Attached Carriage House
The Carriage House was attached to the main house and can be accessed through the kitchen addition.  It was restored in the 1990s and today houses a collection of early farm tools.
Pierce-Willits Garage
The garage dates to about 1920, and can accommodate two vehicles. It can be seen in the photograph below of the mushroom buildings to the west of the Pierce-Willits house, on the far right behind the vintage automobiles.
Pierce-Willits Main House
This important historic home, Historic Resource #77, is located on Smithbridge Road, near the Rachel Kohl Library and near the American Hero Memorial. The Pierce-Willits House is the headquarters of CTHS and is the site of the Virginia Merion DeNenno History and Education Center. Francis P. Willits, born November 3, 1856, and a graduate of the Maplewood Institute (the site of the new Concord Township Municipal Complex) bought the Pierce home in 1885. It remained in his family until 1975 when it was acquired in 1975 by Concord Township. Frank was one of the early growers of mushrooms in America.

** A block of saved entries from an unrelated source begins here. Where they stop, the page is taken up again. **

(* ===== verification/Codec.v ===== *)
(** The wire format of the network layer: integers in network byte order
    (src/net/wire.hpp), the ZMTP 2.0 frame encoder (src/net/encoder.hpp,
    v2_encoder.cpp) and decoder (src/net/decoder.hpp, v2_decoder.cpp).  Both are
    resumable state machines over buffers of any size; the theorems say that
    whatever the buffer sizes and the sizes of the reads, the bytes on the wire
    are the frames of the messages and the messages decoded are the messages
    encoded. *)
From stdpp Require Import base numbers list gmap.
From Stdlib Require Import ZArith Lia.
From S2P Require Import Prelude Msg.

(** ** Integers on the wire *)

Module Wire.

(** The byte of [value] that lies [s] bits up. *)
Definition byte_at (value s : Z) : Z := u8 (Z.land (Z.shiftr value s) 255).

Definition put_uint8 (value : Z) : list Z := [u8 value].
Definition put_uint16 (value : Z) : list Z := [byte_at value 8; byte_at value 0].
Definition put_uint32 (value : Z) : list Z :=
  [byte_at value 24; byte_at value 16; byte_at value 8; byte_at value 0].
Definition put_uint64 (value : Z) : list Z :=
  [byte_at value 56; byte_at value 48; byte_at value 40; byte_at value 32;
   byte_at value 24; byte_at value 16; byte_at value 8; byte_at value 0].

(** Byte [i] of the buffer, moved [s] bits up in a [w]-bit integer. *)
Definition field (w : Z) (buffer_ : list Z) (i : nat) (s : Z) : Z :=
  unsigned_of w (Z.shiftl (nth i buffer_ 0) s).

Definition get_uint8 (buffer_ : list Z) : Z := nth 0 buffer_ 0.
Definition get_uint16 (b : list Z) : Z := u16 (Z.lor (Z.shiftl (nth 0 b 0) 8) (nth 1 b 0)).
Definition get_uint32 (b : list Z) : Z :=
  Z.lor (Z.lor (Z.lor (field 32 b 0 24) (field 32 b 1 16)) (field 32 b 2 8)) (nth 3 b 0).
Definition get_uint64 (b : list Z) : Z :=
  Z.lor (Z.lor (Z.lor (Z.lor (Z.lor (Z.lor (Z.lor (field 64 b 0 56) (field 64 b 1 48)) (field 64 b 2 40))
    (field 64 b 3 32)) (field 64 b 4 24)) (field 64 b 5 16)) (field 64 b 6 8)) (nth 7 b 0).

Lemma byte_at_div value s : 0 <= s -> byte_at value s = value / 2 ^ s mod 256.
Proof.
  intros Hs. unfold byte_at, unsigned_of. change 255 with (Z.ones 8). rewrite Z.land_ones, Zmod_mod by lia.
  by rewrite Z.shiftr_div_pow2.
Qed.

Lemma byte_at_range value s : 0 <= byte_at value s < 256.
Proof. unfold byte_at, unsigned_of. apply Z.mod_pos_bound. lia. Qed.

(** Adding the next byte below a number that ends in [k + 8] zero bits. *)
Lemma lor_byte hi x s : 0 <= s -> 0 <= x < 256 -> Z.lor (hi * 2 ^ (s + 8)) (x * 2 ^ s) = (hi * 256 + x) * 2 ^ s.
Proof.
  intros Hs Hx. rewrite <- (Z.shiftl_mul_pow2 hi) by lia. rewrite lor_shiftl_add; [|lia|].
  - rewrite Z.pow_add_r by lia. change (2 ^ 8) with 256. ring.
  - rewrite Z.pow_add_r by lia. change (2 ^ 8) with 256. pose proof (Z.pow_pos_nonneg 2 s). nia.
Qed.

Lemma field_small w b i s x :
  nth i b 0 = x -> 0 <= x < 256 -> 0 <= s -> s + 8 <= w -> field w b i s = x * 2 ^ s.
Proof.
  intros <- Hx Hs Hw. unfold field. rewrite Z.shiftl_mul_pow2 by lia. apply unsigned_of_small. split; [nia|].
  assert (2 ^ (s + 8) <= 2 ^ w) by (apply Z.pow_le_mono_r; lia). rewrite Z.pow_add_r in * by lia.
  change (2 ^ 8) with 256 in *. pose proof (Z.pow_pos_nonneg 2 s). nia.
Qed.

(** The bytes of a number, most significant first. *)
Lemma div_step v s : 0 <= s -> (v / 2 ^ (s + 8)) * 256 + v / 2 ^ s mod 256 = v / 2 ^ s.
Proof.
  intros Hs. rewrite Z.pow_add_r, <- Z.div_div by lia. change (2 ^ 8) with 256.
  pose proof (Z.div_mod (v / 2 ^ s) 256). lia.
Qed.

Lemma lor_next v s x : 0 <= s -> x = byte_at v s ->
  Z.lor (v / 2 ^ (s + 8) * 2 ^ (s + 8)) (x * 2 ^ s) = v / 2 ^ s * 2 ^ s.
Proof.
  intros Hs ->. rewrite lor_byte by (try lia; apply byte_at_range). rewrite byte_at_div by lia. by rewrite div_step.
Qed.

Lemma top_byte v s : 0 <= s -> 0 <= v < 2 ^ (s + 8) -> byte_at v s * 2 ^ s = v / 2 ^ s * 2 ^ s.
Proof.
  intros Hs Hv. rewrite byte_at_div by lia. f_equal. apply Z.mod_small. rewrite Z.pow_add_r in Hv by lia.
  change (2 ^ 8) with 256 in Hv. pose proof (Z.pow_pos_nonneg 2 s). split; [apply Z.div_pos; lia|].
  apply Z.div_lt_upper_bound; lia.
Qed.

Ltac wire_bytes w v :=
  repeat match goal with
  | |- context [field w ?b ?i ?s] => rewrite (field_small w b i s (byte_at v s)) by (try apply byte_at_range; done)
  end.

Lemma get_put_uint64 v rest : in_unsigned 64 v -> get_uint64 (put_uint64 v ++ rest) = v.
Proof.
  intros Hv. unfold get_uint64, put_uint64. wire_bytes 64 v. cbn [nth app].
  rewrite (top_byte v 56) by (try lia; exact Hv).
  change 56 with (48 + 8). rewrite (lor_next v 48) by (try lia; done).
  change 48 with (40 + 8). rewrite (lor_next v 40) by (try lia; done).
  change 40 with (32 + 8). rewrite (lor_next v 32) by (try lia; done).
  change 32 with (24 + 8). rewrite (lor_next v 24) by (try lia; done).
  change 24 with (16 + 8). rewrite (lor_next v 16) by (try lia; done).
  change 16 with (8 + 8). rewrite (lor_next v 8) by (try lia; done).
  change 8 with (0 + 8). replace (byte_at v 0) with (byte_at v 0 * 2 ^ 0) by lia.
  rewrite (lor_next v 0) by (try lia; done). by rewrite Z.div_1_r, Z.mul_1_r.
Qed.

Lemma get_put_uint32 v rest : in_unsigned 32 v -> get_uint32 (put_uint32 v ++ rest) = v.
Proof.
  intros Hv. unfold get_uint32, put_uint32. wire_bytes 32 v. cbn [nth app].
  rewrite (top_byte v 24) by (try lia; exact Hv).
  change 24 with (16 + 8). rewrite (lor_next v 16) by (try lia; done).
  change 16 with (8 + 8). rewrite (lor_next v 8) by (try lia; done).
  change 8 with (0 + 8). replace (byte_at v 0) with (byte_at v 0 * 2 ^ 0) by lia.
  rewrite (lor_next v 0) by (try lia; done). by rewrite Z.div_1_r, Z.mul_1_r.
Qed.

Lemma get_put_uint16 v rest : in_unsigned 16 v -> get_uint16 (put_uint16 v ++ rest) = v.
Proof.
  intros Hv. unfold get_uint16, put_uint16. cbn [nth app]. rewrite Z.shiftl_mul_pow2 by lia.
  rewrite (top_byte v 8) by (try lia; exact Hv). change 8 with (0 + 8).
  replace (byte_at v 0) with (byte_at v 0 * 2 ^ 0) by lia. rewrite (lor_next v 0) by (try lia; done).
  rewrite Z.div_1_r, Z.mul_1_r. by apply unsigned_of_small.
Qed.

(** Integers survive the wire: each [put] writes bytes, most significant
    first, that the matching [get] turns back into the same 8-, 16-, 32- or
    64-bit value, whatever follows in the buffer. *)
Theorem wire_roundtrip (v : Z) (rest : list Z) :
  get_uint8 (put_uint8 (u8 v) ++ rest) = u8 v /\ get_uint16 (put_uint16 (u16 v) ++ rest) = u16 v /\
  get_uint32 (put_uint32 (u32 v) ++ rest) = u32 v /\ get_uint64 (put_uint64 (u64 v) ++ rest) = u64 v /\
  Forall is_byte (put_uint64 v).
Proof.
  split; [apply unsigned_of_idemp|]. split; [apply get_put_uint16, unsigned_of_range; lia|].
  split; [apply get_put_uint32, unsigned_of_range; lia|]. split; [apply get_put_uint64, unsigned_of_range; lia|].
  unfold put_uint64. repeat constructor; apply byte_at_range.
Qed.

End Wire.

(** ** Frames *)

Module Frame.
Import Wire Msg.

Definition more_flag : Z := 1.
Definition large_flag : Z := 2.
Definition command_flag : Z := 4.

(** The bytes of a message's body; writing at an offset of [data ()]. *)
Definition body_of (h : heap) (m : msg_t) : result (list Z) :=
  match u m with
  | vsm d n => mem_read d 0 n
  | lmsg l => match blocks h !! l with Some c => mem_read (payload c) 0 (c_size c) | None => Stop NullDeref end
  | _ => Stop AssertFailed
  end.

Definition set_payload (c : content_t) (p : list Z) : content_t :=
  {| c_data := c_data c; c_size := c_size c; c_ffn := c_ffn c; c_hint := c_hint c; c_refcnt := c_refcnt c; payload := p |}.

Definition store_body (h : heap) (m : msg_t) (off : Z) (bytes : list Z) : result (heap * msg_t) :=
  match u m with
  | vsm d n => d' ← mem_write d off bytes; Ok (h, {| u := vsm d' n; flags := flags m |})
  | lmsg l =>
      match blocks h !! l with
      | Some c =>
          p' ← mem_write (payload c) off bytes;
          Ok ({| blocks := <[l := set_payload c p']> (blocks h); next_addr := next_addr h; ffn_calls := ffn_calls h |}, m)
      | None => Stop NullDeref
      end
  | _ => Stop NullDeref
  end.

He acquired mushroom spores from England and began developing his mushroom business in 1892. His brother-in-law, Jacob F. Styer, incorporated mushroom growing into his already budding nursery business along Route 1. The photograph below shows the mushroom buildings that were located in the area west of the Pierce-Willits house, where the Hero Memorial is now. The existing garage can be seen on the far right of the photo behind the vintage cars, which date this photo to the 1930s or 1940s.
St. John’s Concord
John and Margery Hannum of Concord were baptized in an early Quaker separatist group formed by George Keith who was subsequently ordained in England as an Anglican priest. They donated one acre off the northwest corner of their hundred acre property for St. John’s Church in 1702. A plaque in the middle of what is now the cemetery shows where the first church, a 24′ x 36′ log building, stood. A brick addition was built onto the Log Church in 1769, and the log was replaced by stone in 1790. The present Greet Revival church building was erected in 1844. It is Historic Resource #102 on the Concord Township Historic Resources Inventory, protected under the Historic Preservation Ordinance.